6. Mississippi State: The Bulldogs have arguably the top returning tackle tandem in the SEC. Fletcher Cox and Josh Boyd are the behemoths in the middle who combined for 53 tackles, 13 for loss and five sacks last year. Finding any sort of inside running game against Mississippi State will be extremely tough. Developing a pass-rusher is the next step for the Bulldogs’ staff. Sean Ferguson occupies one side, but the other is still up for grabs. Trevor Stigers and Shane McCardell battled for the spot this spring, but neither has really pushed ahead.

7. Georgia: There is a lot of talent in Athens, but there could be a lot of movement on the line. JUCO transfer John Jenkins is the big -- and we mean big -- name up front and he’s yet to play a down in the SEC. He arrives with a ton of hype, but is perfect at noseguard in Todd Grantham’s 3-4. DeAngelo Tyson moves to his natural position outside after playing noseguard last year. Kwame Geathers played in the middle this spring, but could be usurped for Jenkins this fall and move outside. Abry Jones is still maturing after moving to end and recording 34 tackles including 3.5 for loss last season and had a 16-tackle performance against Georgia Tech.

8. Auburn: The Tigers must replace three starters this season. Inside, Auburn is talented but inexperienced with Kenneth Carter and Jeffrey Whitaker having 13 combined tackles from a year ago. There’s less concern on the outside with lone returning starter Nosa Eguae on one side and sophomore Corey Lemonier on the other. Eguae might have more experience with 11 starts, but Lemonier appears to be more athletic and should be near the top of the defensive end pool this year. After that, the Tigers are young across the board.

9. Tennessee: The Volunteers’ line will grow with senior Malik Jackson running things in the middle. He had 48 tackles and five sacks a year ago and some think he’ll be even better this fall. A lot will also be expected from incoming JUCO transfer Maurice Couch. He’s pretty athletic at 6-foot-4, 327 pounds and he’ll be greatly needed, considering the dismissal of Montori Hughes. Jacques Smith has All-SEC potential and will hold one of the end spots. After that, Tennessee has some young, but encouragingly talented bodies at each position.

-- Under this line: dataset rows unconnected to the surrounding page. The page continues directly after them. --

(** The first character of a non-empty text and the number of bytes it takes: a maximal
    piece that no valid sequence continues becomes one replacement character. *)
Definition lossy_step (b0 : Z) (t : list Z) : Z * nat :=
  let b k := default 0 (t !! k) in
  if b0 <? 0x80 then (b0, 1%nat)
  else if (0xC2 <=? b0) && (b0 <? 0xE0) then
    if is_cont (b 0%nat) then ((b0 - 0xC0) * 64 + (b 0%nat - 0x80), 2%nat) else (REPLACEMENT, 1%nat)
  else if (0xE0 <=? b0) && (b0 <? 0xF0) then
    if negb (second_ok b0 (b 0%nat)) then (REPLACEMENT, 1%nat)
    else if negb (is_cont (b 1%nat)) then (REPLACEMENT, 2%nat)
    else ((b0 - 0xE0) * 4096 + (b 0%nat - 0x80) * 64 + (b 1%nat - 0x80), 3%nat)
  else if (0xF0 <=? b0) && (b0 <? 0xF5) then
    if negb (second_ok b0 (b 0%nat)) then (REPLACEMENT, 1%nat)
    else if negb (is_cont (b 1%nat)) then (REPLACEMENT, 2%nat)
    else if negb (is_cont (b 2%nat)) then (REPLACEMENT, 3%nat)
    else ((b0 - 0xF0) * 262144 + (b 0%nat - 0x80) * 4096 + (b 1%nat - 0x80) * 64 + (b 2%nat - 0x80), 4%nat)
  else (REPLACEMENT, 1%nat).

(** Every step takes at least one byte, so as many steps as bytes are enough. *)
Fixpoint lossy_n (fuel : nat) (bs : list Z) : rstr :=
  match fuel, bs with
  | S n, b0 :: t => let '(c, k) := lossy_step b0 t in c :: lossy_n n (drop k bs)
  | _, _ => []
  end.
Definition from_utf8_lossy (bs : list Z) : rstr := lossy_n (length bs) bs.

Lemma lossy_step_pos b0 t : (1 <= snd (lossy_step b0 t))%nat.
Proof. unfold lossy_step. repeat case_match; simpl; lia. Qed.

(** More fuel than bytes changes nothing. *)
Lemma lossy_n_fuel n m bs : (length bs <= n)%nat -> (length bs <= m)%nat -> lossy_n n bs = lossy_n m bs.
Proof.
  revert m bs. induction n as [|n IH]; intros m [|b0 t] Hn Hm; simpl in *; try lia; try by destruct m.
  destruct m as [|m]; [lia|]. simpl.
  pose proof (lossy_step_pos b0 t) as Hk. destruct (lossy_step b0 t) as [c k]; simpl in Hk.
  f_equal. apply IH; rewrite length_drop; simpl; lia.
Qed.

(** One step undoes the encoding of a character, whatever follows. *)
Lemma lossy_step_encode c rest :
  is_char c ->
  exists b0 t, encode_char c = b0 :: t /\ lossy_step b0 (t ++ rest) = (c, S (length t)).
Proof.
  intros Hc. unfold encode_char, is_char in *.
  repeat case_match; b2p; eexists _, _; (split; [reflexivity|]);
    unfold lossy_step, second_ok, is_cont; cbn [app lookup list_lookup default from_option id length];
    repeat match goal with
    | H : (if ?b then _ else _) = _ |- _ => destruct b eqn:?; b2p
    | |- context [if ?b then _ else _] => destruct b eqn:?; b2p
    | H : (_ && _) = false |- _ => apply andb_false_iff in H as [?|?]; b2p
    end;
    try (exfalso; Z.to_euclidean_division_equations; lia);
    f_equal; Z.to_euclidean_division_equations; lia.
Qed.
(* ===== verification/Schema.v ===== *)
(** The database schema ([migration/src]): the three migrations as the statements they
    issue, in order, and the entities of SeaORM
    ([infrastructure/src/persistence/entities]) that must agree with it.

    The framework that carries out a migration and PostgreSQL are not part of the
    repository: [SchemaManager] states what the catalogue holds after a statement and
    when a statement cannot be refused, [Migrator] that the pending migrations run in the
    order listed until one fails. *)
From S2P Require Import Prelude Text Values Account Player App UseCases SqlRepos Events.
From stdpp Require Import strings.
From Stdlib Require Import Strings.String.
Open Scope string_scope.
Open Scope Z_scope.
Open Scope list_scope.
Abbreviation length := Datatypes.length.

(* ------------------------------------------------------------------ *)
(** ** Statements *)

Inductive column_type := Uuid | Citext | TextCol | SmallInteger | Integer | BigInteger | TimestampTz | JsonBinary.
Inductive default_expr := NoDefault | DefaultInt (n : Z) | DefaultExpr (e : string).
Inductive on_delete := Restrict | SetNull.

(** [ColumnDef] *)
Record Column := mkColumn {
  col_name : string; col_type : column_type; col_not_null : bool; col_default : default_expr;
  col_primary : bool; col_unique : bool
}.
Record ForeignKey := mkForeignKey {
  fk_name : string; fk_from : string; fk_to_table : string; fk_to : string; fk_on_delete : on_delete
}.
(** [Table::create()] *)
Record TableDef := mkTableDef { td_name : string; td_columns : list Column; td_foreign_keys : list ForeignKey }.
(** [Index::create()] *)
Record IndexDef := mkIndexDef { ix_name : string; ix_table : string; ix_columns : list string }.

10. Ole Miss: Some of the best news of the spring coming out of Oxford was the return of Kentrell Lockett at defensive end. Lockett was granted an extra year of eligibility by the NCAA and will not only be the Rebels’ top lineman but possibly their best defensive player. After that, the questions roll in with four tackles gone and youth coming in. Tackle Justin Smith has yet to really emerge as the All-SEC talent he was expected to be and Ole Miss is smaller up front. JUCO transfer Gilbert Pena could add some size in the middle. Gerald Rivers returns to get time at end, but has played in just 15 career games in two years.

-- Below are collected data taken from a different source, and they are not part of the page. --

Lemma served_touched ctx m g r g' :
  repo_wf (gw_store g) -> tok_wf (env_instant (cx_env ctx)) (gw_tokens g) -> I (gw_rooms g) (gw_auth g) ->
  (forall p, au_player (gw_auth g) = Some p -> room_calls ctx m p (gw_rooms g) (gw_auth g)) ->
  served rooms_config ctx m g = (r, g') -> touched g g'.
Proof.
  intros Hwf Htw HI Hc Hx.
  destruct (au_player (gw_auth g)) as [p|] eqn:Hp.
  - specialize (Hc p eq_refl). destruct m; cbn [served] in Hx.
    + by eapply bind_touched.
    + injection Hx as _ <-. by apply touched_same.
    + by eapply join_touched.
    + by eapply leave_touched.
    + by eapply chat_touched.
    + by eapply profile_touched.
    + injection Hx as _ <-. by apply touched_same.
  - assert ((exists b, m = Bind b) \/ forall b, m <> Bind b) as [[b ->]|Hb]
      by (destruct m; [left; eauto|right; done..]).
    + by eapply bind_touched.
    + apply served_unbound in Hx as ->; [|done|done]. by apply touched_same.
Qed.

(** What a frame may lead to: the calls of the message it carries, made for the player of
    a live session. *)
Definition frame_calls (ctx : ConnContext) (f : Frame) g : Prop :=
  forall m p, codec_decode (Codec := GameCodec) f = Ok m -> au_player (gw_auth g) = Some p ->
    session_live ctx g -> room_calls ctx m p (gw_rooms g) (gw_auth g).

Lemma admit_message_touched ctx f g go g' :
  repo_wf (gw_store g) -> tok_wf (env_instant (cx_env ctx)) (gw_tokens g) -> I (gw_rooms g) (gw_auth g) ->
  frame_calls ctx f g -> admit_message rooms_config ctx f g = (go, g') -> touched g g'.
Proof.
  intros Hwf Htw HI Hc Hx. unfold admit_message in Hx.
  assert (Hnote : forall code text b g0 b' g1, touched g g0 -> notify code text b g0 = (b', g1) -> touched g g1).
  { intros code text b g0 b' g1 Ht [_ (Hs & _ & Hr & Ha)]%notify_only_out. destruct Ht.
    by constructor; rewrite ?Hs, ?Hr, ?Ha. }
  pose proof (touched_same g g Hwf HI eq_refl eq_refl eq_refl) as H0.
  destruct (codec_decode f) as [m|err] eqn:Hd; [|by eapply Hnote].
  cbv zeta in Hx. destruct (negb (is_authenticated g) && _); [by eapply Hnote|].
  apply io_bind_inv in Hx as (valid & g1 & Hv & Hx).
  assert (Hg1 : g1 = g /\ (is_authenticated g && negb valid = false -> is_authenticated g = true ->
                           session_live ctx g)).
  { destruct (is_authenticated g).
    - apply validate_session_spec in Hv as ((Hs & Ht & Hr & Ha) & Ho & Hl); [|done].
      split; [destruct g, g1; cbn in *; congruence|]. destruct valid; [auto|done].
    - apply io_ret_inv in Hv as [_ <-]. done. }
  destruct Hg1 as [-> Hlive]. destruct (is_authenticated g && negb valid) eqn:Ev; [by eapply Hnote|].
  destruct (is_authenticated g && (in_opcode m =? OP_C2S_BIND)); [by eapply Hnote|].
  apply io_bind_inv in Hx as (o & g2 & Hserved & Hx).
  rewrite (dispatch_served _ ctx f m) in Hserved by done.
  apply served_touched in Hserved; [|done|done|done|].
  - apply send_outcome_only_out in Hx as (Hs & _ & Hr & Ha). destruct Hserved. by constructor; rewrite ?Hs, ?Hr, ?Ha.
  - intros p Hp. apply Hc; [done|done|]. apply Hlive; [done|]. unfold is_authenticated. by rewrite Hp.
Qed.

Lemma admit_frame_touched ctx now f bucket g go bucket' g' :
  repo_wf (gw_store g) -> tok_wf (env_instant (cx_env ctx)) (gw_tokens g) -> I (gw_rooms g) (gw_auth g) ->
  frame_calls ctx f g -> admit_frame rooms_config ctx now f (bucket, g) = (go, (bucket', g')) -> touched g g'.
Proof.
  intros Hwf Htw HI Hc Hx. unfold admit_frame in Hx. destruct (rate_check now bucket) as [[] bk].
  - destruct (admit_message rooms_config ctx f g) as [b g1] eqn:Em. injection Hx as _ _ <-.
    by eapply admit_message_touched.
  - destruct (notify _ _ _ g) as [b g1] eqn:En. injection Hx as _ _ <-.
    apply notify_only_out in En as [_ Ho]. by apply touched_out.
Qed.

(* ------------------------------------------------------------------ *)
(** ** A whole turn *)

Section Turn.
Variables (conn_id ip sink : Z) (heartbeat_timeout admission_deadline : Z).
Abbreviation turn := (read_turn rooms_config conn_id ip sink heartbeat_timeout admission_deadline).

(** The identity after the turn: kept, or that of a token that was live. *)
Definition identity_kept (ctx : ConnContext) g g' : Prop :=
  (au_player (gw_auth g') = au_player (gw_auth g) /\
   au_session_token (gw_auth g') = au_session_token (gw_auth g)) \/
  (au_player (gw_auth g) = None /\ newly_bound ctx g g').

Definition permit_after (st : loop_status) (l l' : Loop) : Prop :=
  match st with
  | LContinue =>
      lp_permit l' = (if is_authenticated (lp_gw l') then None else Some ip) /\
      lp_gate l' = (if is_authenticated (lp_gw l) then lp_gate l
                    else if is_authenticated (lp_gw l') then snd (release ip (lp_gate l))
                    else lp_gate l)
  | _ => lp_permit l' = lp_permit l /\ lp_gate l' = lp_gate l
  end.

Record turn_effect (t : Turn) (l : Loop) (st : loop_status) (l' : Loop) : Prop := mkTurnEffect {
  te_touched : touched (lp_gw l) (lp_gw l');
  te_tokens : gw_tokens (lp_gw l') = gw_tokens (lp_gw l);
  te_identity : identity_kept (turn_ctx conn_id ip sink t) (lp_gw l) (lp_gw l');
  te_permit : permit_after st l l'
}.

Lemma identity_kept_out ctx g g' : only_out g g' -> identity_kept ctx g g'.
Proof. intros (_ & _ & _ & Ha). left. by rewrite Ha. Qed.

Lemma effect_out t l st l' :
  repo_wf (gw_store (lp_gw l)) -> I (gw_rooms (lp_gw l)) (gw_auth (lp_gw l)) -> only_out (lp_gw l) (lp_gw l') ->
  lp_permit l' = lp_permit l -> lp_gate l' = lp_gate l -> st <> LContinue -> turn_effect t l st l'.
Proof.
  intros Hwf HI Ho Hp Hg Hst. constructor.
  - by apply touched_out.
  - apply Ho.
  - by apply identity_kept_out.
  - by destruct st.
Qed.

Lemma say_effect t m l st l' :
  repo_wf (gw_store (lp_gw l)) -> I (gw_rooms (lp_gw l)) (gw_auth (lp_gw l)) -> say_and_return m l = (st, l') ->
  turn_effect t l st l'.
Proof.
  unfold say_and_return. intros Hwf HI [= <- <-]. destruct (ctx_try_send m (lp_gw l)) as [x g] eqn:Es.
  apply try_send_only_out in Es. by apply effect_out.
Qed.

(** The steps before the dispatch change nothing that the effect speaks of. *)
Lemma effect_from t l1 l st l' :
  lp_gw l1 = lp_gw l -> lp_permit l1 = lp_permit l -> lp_gate l1 = lp_gate l ->
  turn_effect t l1 st l' -> turn_effect t l st l'.
Proof.
  intros Hg Hp Hgt []. constructor; rewrite <- ?Hg; try done.
  unfold permit_after in *. rewrite <- Hg, <- Hp, <- Hgt. done.
Qed.

Lemma guarded_identity ctx go g g' : guarded ctx go g g' -> identity_kept ctx g g'.
Proof.
  intros []. unfold identity_kept, is_authenticated in *. destruct (au_player (gw_auth g)) as [p|] eqn:Ep.
  - left. by apply gd_identity.
  - destruct (gd_bound eq_refl) as [->|Hb]; [left; by rewrite Ep|by right].
Qed.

11. Vanderbilt: This was supposed to be a strength for the Commodores last year until injuries hit. Still, Vanderbilt returns three starters. Experience is there, but this unit has to continue to improve, especially in the pass-rushing department where the Commodores had just 20 sacks in 2010. Rob Lohr led Vanderbilt with four sacks a year ago and had 35 tackles. T.J. Greenstone is coming off of injury and will line up inside. Tim Fugger was one of the Commodores' most consistent players at end, playing in every game and registering three sacks and four forced fumbles.

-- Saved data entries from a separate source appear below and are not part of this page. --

(* ===== verification/System.v ===== *)
(** The running server as one system: all TCP connections, the rooms and the HTTP side
    over the stores and services they share ([server-bin/src/bootstrap.rs] hands the same
    [Arc]s to every one of them).

    The components are those of the other files, unchanged.  What is shared is kept once:
    each component runs on its view of the system and its result is put back, so a
    connection's registered sender is the sender its own tasks use, and the token store a
    login writes is the one every frame's session check reads.  One [Action] is one round of
    one task: a round of a read loop up to its next wait for input, one event relayed, one
    frame written, a clean-up, a request.  The clean-up that the guard of an aborted task
    detaches ([tokio::spawn] in [Drop for ConnectionGuard]) is a task of its own, and its
    connection stays until it has run.  The actions of all tasks interleave freely; a
    round is taken as a whole, also where it waits for the stores or a room's answer inside.

    [sy_clock] is the latest reading of the token store's clock and not part of the
    program. *)
From S2P Require Import Bootstrap.
From S2P Require Import Prelude Text Tokio Values Account Player Room Session Frame Connection.
From S2P Require Import Protocol App MemRepos TokenStore UseCases RoomActor RoomService Speech.
From S2P Require Import AuthGate RateLimit Gateway ConnLoop Lifecycle Http.
From Stdlib Require Import Strings.String.
Open Scope Z_scope.
Open Scope list_scope.
Abbreviation length := Datatypes.length.
Lemma same_cores_lookup m m' k p' :
  same_cores m m' -> m' !! k = Some p' -> exists p, m !! k = Some p /\ core p' = core p.
Proof.
  intros Hc Hk. assert (He : (core <$> m) !! k = Some (core p')) by (rewrite <- Hc, lookup_fmap, Hk; done).
  rewrite lookup_fmap in He. destruct (m !! k) as [p|]; [|done]. exists p. split; [done|]. cbn in He. congruence.
Qed.

Lemma same_cores_sym m m' : same_cores m m' -> same_cores m' m.
Proof. by unfold same_cores. Qed.

Lemma same_cores_held (f : Peer -> option Z) m m' :
  (forall p p', core p = core p' -> f p = f p') -> same_cores m m' -> held_by f m' ≡ₚ held_by f m.
Proof.
  intros Hf Hc. apply held_same. apply map_eq. intros k. rewrite !lookup_fmap.
  destruct (m' !! k) as [p'|] eqn:E'.
  - destruct (same_cores_lookup _ _ _ _ Hc E') as (p & -> & He). cbn. by rewrite (Hf _ _ He).
  - destruct (m !! k) as [p|] eqn:Ek; [|done].
    destruct (same_cores_lookup _ _ _ _ (same_cores_sym _ _ Hc) Ek) as (p' & ? & _). congruence.
Qed.

Lemma same_cores_update m k p p' :
  m !! k = Some p -> core p' = core p -> same_cores m (<[k := p']> m).
Proof.
  intros Hk Hc. apply map_eq. intros i. rewrite !lookup_fmap. destruct (decide (i = k)) as [->|Hne].
  - rewrite lookup_insert_eq, Hk. cbn. by rewrite Hc.
  - by rewrite lookup_insert_ne.
Qed.
(** What a step of the server does to [System]. *)
Definition continues s0 (h : list (Sys * Action)) x x1 : Prop := exists h', run s0 (h ++ h') (sr_sys x1).

Lemma continues_same s0 h x x1 : run s0 h (sr_sys x) -> sr_sys x1 = sr_sys x -> continues s0 h x x1.
Proof. intros Hr He. exists []. by rewrite app_nil_r, He. Qed.

Lemma continues_system s0 h a x x1 x2 :
  run s0 h (sr_sys x) -> permitted a (sr_sys x) -> system a x = Some x1 -> sr_sys x2 = sr_sys x1 ->
  continues s0 h x x2.
Proof. intros Hr Hp Hx He. eexists. rewrite He. by eapply system_runs. Qed.

Lemma reap_inv i j x x1 :
  reap i j x = Some x1 -> sr_sys x1 = sr_sys x /\ sr_slots x1 = sr_slots x /\
  exists w ts sem w', ls_workers (sr_listener x) !! i = Some w /\ sr_tasks x !! i = Some ts /\
    worker_reap j (ls_semaphore (sr_listener x)) w = (sem, w') /\
    sr_listener x1 = set_worker (mkListener sem (ls_shutdown (sr_listener x)) (ls_workers (sr_listener x))) i w' /\
    sr_tasks x1 = <[i := delete j ts]> (sr_tasks x).
Proof.
  unfold reap. destruct (ls_workers _ !! i) as [w|]; [|done]. destruct (sr_tasks x !! i) as [ts|]; [|done].
  destruct (worker_reap _ _ _) as [sem w'] eqn:Ew. intros [= <-]. split_and!; try done. by exists w, ts, sem, w'.
Qed.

12. Kentucky: End Collins Ukwu and tackle Luke McDermott return with the most experience on Kentucky’s line. Ukwu improved not only on the field but in the weight room this spring and is expected to be a more consistent pass-rusher. McDermott is a walk-on currently ahead of Donte Rumph, who has the talent to be one of Kentucky’s top defenders, but has yet to fully buy in to the program. The coaches are also waiting for tackle Mister Cobble to finally break out of his funk and be a regular contributor. The rest of Kentucky’s linemen have some developing to do and are inexperienced.